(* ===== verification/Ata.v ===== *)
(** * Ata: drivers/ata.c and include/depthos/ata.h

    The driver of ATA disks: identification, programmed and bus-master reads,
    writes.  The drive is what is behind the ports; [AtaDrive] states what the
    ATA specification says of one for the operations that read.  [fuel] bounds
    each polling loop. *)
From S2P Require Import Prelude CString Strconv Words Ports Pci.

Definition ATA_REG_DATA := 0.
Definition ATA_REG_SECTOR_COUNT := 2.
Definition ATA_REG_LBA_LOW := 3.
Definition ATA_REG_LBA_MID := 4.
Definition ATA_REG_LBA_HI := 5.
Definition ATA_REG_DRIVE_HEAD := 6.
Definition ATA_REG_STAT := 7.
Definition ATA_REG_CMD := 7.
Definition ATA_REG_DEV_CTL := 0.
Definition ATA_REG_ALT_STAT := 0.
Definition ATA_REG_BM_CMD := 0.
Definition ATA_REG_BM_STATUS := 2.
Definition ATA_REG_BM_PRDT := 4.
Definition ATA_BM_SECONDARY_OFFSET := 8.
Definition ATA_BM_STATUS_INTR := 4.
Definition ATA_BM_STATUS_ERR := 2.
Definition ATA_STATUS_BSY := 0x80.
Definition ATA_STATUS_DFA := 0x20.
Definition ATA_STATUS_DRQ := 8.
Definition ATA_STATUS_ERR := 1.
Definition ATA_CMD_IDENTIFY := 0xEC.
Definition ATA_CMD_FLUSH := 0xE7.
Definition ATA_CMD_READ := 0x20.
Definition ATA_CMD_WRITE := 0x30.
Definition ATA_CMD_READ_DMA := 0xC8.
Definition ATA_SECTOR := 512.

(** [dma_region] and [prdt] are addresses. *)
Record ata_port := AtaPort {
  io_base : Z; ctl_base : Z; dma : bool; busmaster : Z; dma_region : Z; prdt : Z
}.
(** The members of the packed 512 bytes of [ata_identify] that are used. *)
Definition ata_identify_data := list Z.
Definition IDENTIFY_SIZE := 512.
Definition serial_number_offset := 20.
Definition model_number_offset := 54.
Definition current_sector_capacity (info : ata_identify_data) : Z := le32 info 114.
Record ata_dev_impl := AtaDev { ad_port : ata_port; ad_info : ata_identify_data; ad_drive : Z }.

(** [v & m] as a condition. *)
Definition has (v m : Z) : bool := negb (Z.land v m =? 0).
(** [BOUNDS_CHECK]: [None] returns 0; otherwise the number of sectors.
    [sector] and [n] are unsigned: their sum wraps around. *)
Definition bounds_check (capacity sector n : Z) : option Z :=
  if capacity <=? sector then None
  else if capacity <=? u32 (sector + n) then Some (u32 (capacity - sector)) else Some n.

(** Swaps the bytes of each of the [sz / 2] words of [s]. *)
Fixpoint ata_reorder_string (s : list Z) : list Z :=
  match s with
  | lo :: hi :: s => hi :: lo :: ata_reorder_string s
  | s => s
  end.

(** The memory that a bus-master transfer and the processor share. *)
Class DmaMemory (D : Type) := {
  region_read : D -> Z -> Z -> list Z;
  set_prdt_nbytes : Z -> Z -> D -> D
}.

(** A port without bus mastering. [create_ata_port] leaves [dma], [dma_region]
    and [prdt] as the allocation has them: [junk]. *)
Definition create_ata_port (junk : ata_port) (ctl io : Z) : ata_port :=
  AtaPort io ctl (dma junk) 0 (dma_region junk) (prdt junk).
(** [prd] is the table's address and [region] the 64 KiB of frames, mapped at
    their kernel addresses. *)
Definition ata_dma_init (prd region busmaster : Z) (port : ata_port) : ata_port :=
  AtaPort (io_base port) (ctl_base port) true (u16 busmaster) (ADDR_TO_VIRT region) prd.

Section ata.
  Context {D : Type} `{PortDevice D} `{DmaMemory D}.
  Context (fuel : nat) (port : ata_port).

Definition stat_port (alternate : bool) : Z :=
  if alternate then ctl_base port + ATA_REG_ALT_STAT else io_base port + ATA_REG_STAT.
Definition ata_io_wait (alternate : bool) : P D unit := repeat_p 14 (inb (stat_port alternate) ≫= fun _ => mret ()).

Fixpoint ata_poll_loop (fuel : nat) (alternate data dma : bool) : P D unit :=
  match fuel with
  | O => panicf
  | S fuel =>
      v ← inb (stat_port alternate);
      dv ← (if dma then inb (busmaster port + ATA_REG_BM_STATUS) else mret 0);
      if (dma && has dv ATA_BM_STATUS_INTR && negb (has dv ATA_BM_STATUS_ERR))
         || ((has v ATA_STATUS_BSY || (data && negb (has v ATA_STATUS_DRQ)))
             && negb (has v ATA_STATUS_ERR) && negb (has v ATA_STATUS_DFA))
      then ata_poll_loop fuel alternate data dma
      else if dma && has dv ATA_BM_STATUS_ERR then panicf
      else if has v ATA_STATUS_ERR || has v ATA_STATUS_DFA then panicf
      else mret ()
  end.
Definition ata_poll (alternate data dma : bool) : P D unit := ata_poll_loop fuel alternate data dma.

+--

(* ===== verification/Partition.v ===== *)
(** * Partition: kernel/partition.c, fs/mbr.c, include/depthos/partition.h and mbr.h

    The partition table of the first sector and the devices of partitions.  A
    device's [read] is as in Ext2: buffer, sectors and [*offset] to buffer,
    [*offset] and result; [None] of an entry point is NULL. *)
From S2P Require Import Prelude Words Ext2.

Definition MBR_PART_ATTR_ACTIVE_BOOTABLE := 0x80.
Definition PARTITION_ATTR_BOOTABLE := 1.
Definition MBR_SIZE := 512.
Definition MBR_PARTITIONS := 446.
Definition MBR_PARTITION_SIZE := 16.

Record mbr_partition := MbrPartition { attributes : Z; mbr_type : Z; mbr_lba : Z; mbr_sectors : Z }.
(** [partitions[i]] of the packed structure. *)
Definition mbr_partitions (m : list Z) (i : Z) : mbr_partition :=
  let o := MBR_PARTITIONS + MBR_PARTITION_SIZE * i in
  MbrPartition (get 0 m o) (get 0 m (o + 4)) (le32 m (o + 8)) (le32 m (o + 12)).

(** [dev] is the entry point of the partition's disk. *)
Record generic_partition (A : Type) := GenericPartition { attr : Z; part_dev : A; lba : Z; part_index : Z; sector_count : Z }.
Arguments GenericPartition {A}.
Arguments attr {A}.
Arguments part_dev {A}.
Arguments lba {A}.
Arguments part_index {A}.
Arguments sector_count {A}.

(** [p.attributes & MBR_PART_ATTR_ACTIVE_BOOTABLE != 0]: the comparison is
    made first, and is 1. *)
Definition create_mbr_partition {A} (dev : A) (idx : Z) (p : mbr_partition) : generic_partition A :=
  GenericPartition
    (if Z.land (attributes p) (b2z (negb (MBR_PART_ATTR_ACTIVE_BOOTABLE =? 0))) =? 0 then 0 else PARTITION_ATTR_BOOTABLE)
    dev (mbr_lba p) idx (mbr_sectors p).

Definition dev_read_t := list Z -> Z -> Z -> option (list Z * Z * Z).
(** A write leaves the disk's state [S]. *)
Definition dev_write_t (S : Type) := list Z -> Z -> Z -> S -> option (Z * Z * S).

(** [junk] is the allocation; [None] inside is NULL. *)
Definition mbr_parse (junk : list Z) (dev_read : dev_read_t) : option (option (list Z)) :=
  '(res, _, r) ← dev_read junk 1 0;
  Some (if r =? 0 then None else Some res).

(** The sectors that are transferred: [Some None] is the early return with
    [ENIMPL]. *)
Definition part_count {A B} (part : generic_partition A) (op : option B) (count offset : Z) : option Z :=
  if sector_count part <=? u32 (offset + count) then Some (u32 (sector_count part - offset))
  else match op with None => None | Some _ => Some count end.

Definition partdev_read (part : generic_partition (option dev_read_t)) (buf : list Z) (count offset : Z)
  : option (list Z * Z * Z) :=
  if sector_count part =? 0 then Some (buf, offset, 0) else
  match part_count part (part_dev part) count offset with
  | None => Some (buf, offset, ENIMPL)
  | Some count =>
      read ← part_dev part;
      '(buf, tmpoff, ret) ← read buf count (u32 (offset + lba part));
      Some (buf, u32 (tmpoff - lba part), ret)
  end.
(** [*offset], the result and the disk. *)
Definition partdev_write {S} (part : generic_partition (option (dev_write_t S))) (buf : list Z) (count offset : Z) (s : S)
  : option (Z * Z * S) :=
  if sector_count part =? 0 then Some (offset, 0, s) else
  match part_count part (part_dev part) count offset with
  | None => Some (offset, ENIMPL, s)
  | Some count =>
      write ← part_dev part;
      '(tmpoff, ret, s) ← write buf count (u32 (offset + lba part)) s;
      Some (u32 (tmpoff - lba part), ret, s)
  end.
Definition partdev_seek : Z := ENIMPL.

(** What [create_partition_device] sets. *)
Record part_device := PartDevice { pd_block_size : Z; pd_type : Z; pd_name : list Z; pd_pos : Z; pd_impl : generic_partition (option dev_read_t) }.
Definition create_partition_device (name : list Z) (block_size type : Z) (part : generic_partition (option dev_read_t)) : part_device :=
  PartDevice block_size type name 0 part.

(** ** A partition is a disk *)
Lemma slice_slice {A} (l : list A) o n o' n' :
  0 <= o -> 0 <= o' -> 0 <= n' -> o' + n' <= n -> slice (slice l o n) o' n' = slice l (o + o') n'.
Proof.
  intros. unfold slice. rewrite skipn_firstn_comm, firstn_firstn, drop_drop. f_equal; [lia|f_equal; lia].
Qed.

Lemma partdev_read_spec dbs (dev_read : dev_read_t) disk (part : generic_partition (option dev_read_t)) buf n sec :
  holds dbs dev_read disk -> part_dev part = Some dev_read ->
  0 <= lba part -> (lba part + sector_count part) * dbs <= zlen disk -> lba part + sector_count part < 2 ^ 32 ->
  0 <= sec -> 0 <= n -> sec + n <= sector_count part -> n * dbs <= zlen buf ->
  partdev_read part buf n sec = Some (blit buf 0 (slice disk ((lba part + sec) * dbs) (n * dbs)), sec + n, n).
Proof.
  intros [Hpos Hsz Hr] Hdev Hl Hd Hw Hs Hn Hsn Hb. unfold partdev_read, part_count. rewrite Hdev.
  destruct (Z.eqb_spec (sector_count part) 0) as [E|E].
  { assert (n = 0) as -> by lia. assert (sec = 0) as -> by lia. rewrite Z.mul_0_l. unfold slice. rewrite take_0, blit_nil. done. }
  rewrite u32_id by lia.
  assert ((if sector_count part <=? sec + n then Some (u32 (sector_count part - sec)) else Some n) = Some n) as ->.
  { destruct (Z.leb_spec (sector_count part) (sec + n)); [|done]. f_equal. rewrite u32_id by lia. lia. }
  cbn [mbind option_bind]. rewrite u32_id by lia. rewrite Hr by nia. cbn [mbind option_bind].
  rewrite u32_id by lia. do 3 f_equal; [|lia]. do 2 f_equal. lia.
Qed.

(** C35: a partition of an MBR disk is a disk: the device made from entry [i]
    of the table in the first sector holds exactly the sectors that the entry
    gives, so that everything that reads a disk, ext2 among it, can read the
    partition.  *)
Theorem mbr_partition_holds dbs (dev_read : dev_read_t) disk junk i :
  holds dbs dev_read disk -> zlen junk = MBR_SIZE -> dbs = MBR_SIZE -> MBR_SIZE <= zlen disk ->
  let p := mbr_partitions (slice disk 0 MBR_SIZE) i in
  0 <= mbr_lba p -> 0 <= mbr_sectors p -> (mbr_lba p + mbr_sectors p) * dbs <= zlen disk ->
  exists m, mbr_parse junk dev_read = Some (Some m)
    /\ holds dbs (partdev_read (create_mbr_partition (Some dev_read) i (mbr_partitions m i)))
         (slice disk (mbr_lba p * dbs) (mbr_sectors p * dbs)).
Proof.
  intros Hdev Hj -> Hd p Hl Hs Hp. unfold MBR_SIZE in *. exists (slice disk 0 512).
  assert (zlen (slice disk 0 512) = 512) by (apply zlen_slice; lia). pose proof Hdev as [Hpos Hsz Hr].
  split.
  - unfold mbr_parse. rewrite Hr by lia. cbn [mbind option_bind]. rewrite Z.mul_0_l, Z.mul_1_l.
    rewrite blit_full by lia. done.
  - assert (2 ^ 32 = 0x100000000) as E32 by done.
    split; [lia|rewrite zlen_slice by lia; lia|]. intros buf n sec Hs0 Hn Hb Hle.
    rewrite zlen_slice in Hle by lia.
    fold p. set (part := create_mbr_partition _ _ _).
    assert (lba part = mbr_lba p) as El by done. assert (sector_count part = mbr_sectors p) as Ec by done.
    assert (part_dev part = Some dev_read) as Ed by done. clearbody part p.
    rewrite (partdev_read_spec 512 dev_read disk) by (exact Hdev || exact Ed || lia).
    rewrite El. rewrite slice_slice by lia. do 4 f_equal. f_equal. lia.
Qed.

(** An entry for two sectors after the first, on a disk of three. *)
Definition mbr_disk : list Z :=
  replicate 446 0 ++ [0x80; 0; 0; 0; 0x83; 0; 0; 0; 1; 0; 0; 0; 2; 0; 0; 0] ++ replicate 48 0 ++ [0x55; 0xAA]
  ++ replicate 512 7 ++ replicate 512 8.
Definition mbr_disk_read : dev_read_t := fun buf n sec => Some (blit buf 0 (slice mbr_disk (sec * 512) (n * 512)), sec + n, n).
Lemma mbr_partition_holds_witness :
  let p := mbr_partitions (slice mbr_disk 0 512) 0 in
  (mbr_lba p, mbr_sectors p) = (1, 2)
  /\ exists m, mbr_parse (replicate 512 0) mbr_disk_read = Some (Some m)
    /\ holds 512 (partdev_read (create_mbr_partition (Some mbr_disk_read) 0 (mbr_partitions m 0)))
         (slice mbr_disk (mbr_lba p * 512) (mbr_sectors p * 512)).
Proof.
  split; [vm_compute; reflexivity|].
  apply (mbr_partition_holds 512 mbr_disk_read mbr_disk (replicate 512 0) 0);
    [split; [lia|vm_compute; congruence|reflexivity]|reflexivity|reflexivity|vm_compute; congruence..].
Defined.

+--

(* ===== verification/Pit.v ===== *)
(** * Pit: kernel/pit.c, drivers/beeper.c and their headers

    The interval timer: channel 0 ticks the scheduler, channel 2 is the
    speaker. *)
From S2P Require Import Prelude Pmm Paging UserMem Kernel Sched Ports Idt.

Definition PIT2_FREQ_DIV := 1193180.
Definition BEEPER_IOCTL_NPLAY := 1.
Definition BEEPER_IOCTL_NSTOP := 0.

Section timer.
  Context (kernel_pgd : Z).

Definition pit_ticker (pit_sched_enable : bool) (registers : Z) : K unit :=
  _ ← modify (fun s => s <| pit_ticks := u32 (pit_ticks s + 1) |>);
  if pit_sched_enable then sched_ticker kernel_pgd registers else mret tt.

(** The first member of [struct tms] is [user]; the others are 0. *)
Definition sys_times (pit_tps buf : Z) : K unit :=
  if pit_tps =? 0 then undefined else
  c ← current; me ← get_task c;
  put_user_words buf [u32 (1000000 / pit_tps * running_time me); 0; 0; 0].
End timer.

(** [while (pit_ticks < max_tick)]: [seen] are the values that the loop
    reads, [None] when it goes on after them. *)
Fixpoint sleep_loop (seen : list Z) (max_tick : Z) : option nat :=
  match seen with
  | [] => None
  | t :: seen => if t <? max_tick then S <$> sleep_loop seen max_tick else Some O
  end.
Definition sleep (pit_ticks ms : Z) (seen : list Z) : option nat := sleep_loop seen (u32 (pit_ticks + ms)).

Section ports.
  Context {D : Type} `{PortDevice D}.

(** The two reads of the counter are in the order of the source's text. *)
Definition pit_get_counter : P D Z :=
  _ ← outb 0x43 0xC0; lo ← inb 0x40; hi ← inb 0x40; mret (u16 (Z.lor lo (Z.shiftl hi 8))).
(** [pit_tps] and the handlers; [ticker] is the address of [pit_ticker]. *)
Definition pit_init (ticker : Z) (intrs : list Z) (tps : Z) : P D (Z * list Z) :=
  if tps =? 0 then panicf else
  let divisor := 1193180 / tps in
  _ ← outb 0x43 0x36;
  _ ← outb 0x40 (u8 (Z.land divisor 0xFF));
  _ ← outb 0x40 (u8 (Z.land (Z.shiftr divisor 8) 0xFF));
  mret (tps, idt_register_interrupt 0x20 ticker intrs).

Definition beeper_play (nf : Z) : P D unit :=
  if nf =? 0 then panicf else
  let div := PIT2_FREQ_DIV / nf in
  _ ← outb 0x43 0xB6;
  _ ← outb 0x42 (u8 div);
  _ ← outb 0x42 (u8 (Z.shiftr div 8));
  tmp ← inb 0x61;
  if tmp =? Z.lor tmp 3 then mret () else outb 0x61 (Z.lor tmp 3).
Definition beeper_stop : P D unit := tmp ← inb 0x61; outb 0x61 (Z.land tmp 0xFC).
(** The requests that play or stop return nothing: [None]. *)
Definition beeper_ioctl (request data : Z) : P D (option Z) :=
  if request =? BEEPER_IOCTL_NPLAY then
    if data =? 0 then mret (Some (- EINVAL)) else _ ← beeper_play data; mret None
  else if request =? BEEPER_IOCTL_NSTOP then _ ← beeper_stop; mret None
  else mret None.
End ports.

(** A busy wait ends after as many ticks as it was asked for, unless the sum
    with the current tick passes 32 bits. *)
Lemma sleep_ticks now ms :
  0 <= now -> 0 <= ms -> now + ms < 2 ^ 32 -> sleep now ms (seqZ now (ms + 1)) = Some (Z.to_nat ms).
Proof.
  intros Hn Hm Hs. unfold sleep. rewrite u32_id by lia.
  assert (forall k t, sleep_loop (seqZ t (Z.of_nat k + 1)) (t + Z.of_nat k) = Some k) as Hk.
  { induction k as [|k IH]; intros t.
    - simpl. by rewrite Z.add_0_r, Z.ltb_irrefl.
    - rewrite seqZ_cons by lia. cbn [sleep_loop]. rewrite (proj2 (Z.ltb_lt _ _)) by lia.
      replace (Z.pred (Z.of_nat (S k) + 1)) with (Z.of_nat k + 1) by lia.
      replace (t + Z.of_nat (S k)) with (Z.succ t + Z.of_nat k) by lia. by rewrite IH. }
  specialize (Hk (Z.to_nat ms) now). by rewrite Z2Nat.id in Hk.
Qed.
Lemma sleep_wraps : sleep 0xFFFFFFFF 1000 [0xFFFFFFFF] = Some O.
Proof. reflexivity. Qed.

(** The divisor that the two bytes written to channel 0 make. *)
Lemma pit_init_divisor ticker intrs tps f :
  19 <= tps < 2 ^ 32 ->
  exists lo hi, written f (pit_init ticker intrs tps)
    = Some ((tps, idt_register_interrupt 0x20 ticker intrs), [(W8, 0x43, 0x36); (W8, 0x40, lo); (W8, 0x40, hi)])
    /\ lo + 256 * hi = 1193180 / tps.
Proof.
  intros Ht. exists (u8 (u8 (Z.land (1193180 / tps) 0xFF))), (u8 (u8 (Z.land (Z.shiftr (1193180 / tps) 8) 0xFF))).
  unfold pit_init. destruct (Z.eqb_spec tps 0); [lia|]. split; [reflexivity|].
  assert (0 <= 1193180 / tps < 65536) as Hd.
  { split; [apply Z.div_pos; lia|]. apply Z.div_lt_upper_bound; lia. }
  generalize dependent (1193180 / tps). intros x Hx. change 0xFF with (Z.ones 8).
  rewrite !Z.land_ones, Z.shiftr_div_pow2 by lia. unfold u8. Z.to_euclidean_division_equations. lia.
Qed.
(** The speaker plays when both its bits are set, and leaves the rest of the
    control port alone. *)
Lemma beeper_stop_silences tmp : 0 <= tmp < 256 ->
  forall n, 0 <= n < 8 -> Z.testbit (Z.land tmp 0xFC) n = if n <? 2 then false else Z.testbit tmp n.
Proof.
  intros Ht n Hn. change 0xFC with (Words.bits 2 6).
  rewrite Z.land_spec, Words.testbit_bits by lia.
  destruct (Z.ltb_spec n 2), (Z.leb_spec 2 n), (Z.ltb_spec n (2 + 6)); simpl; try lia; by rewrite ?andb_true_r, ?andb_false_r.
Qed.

+--

For the word "unit", count the lines of the listing above that hold it; the number alone is the answer.

**Expected answer:**
7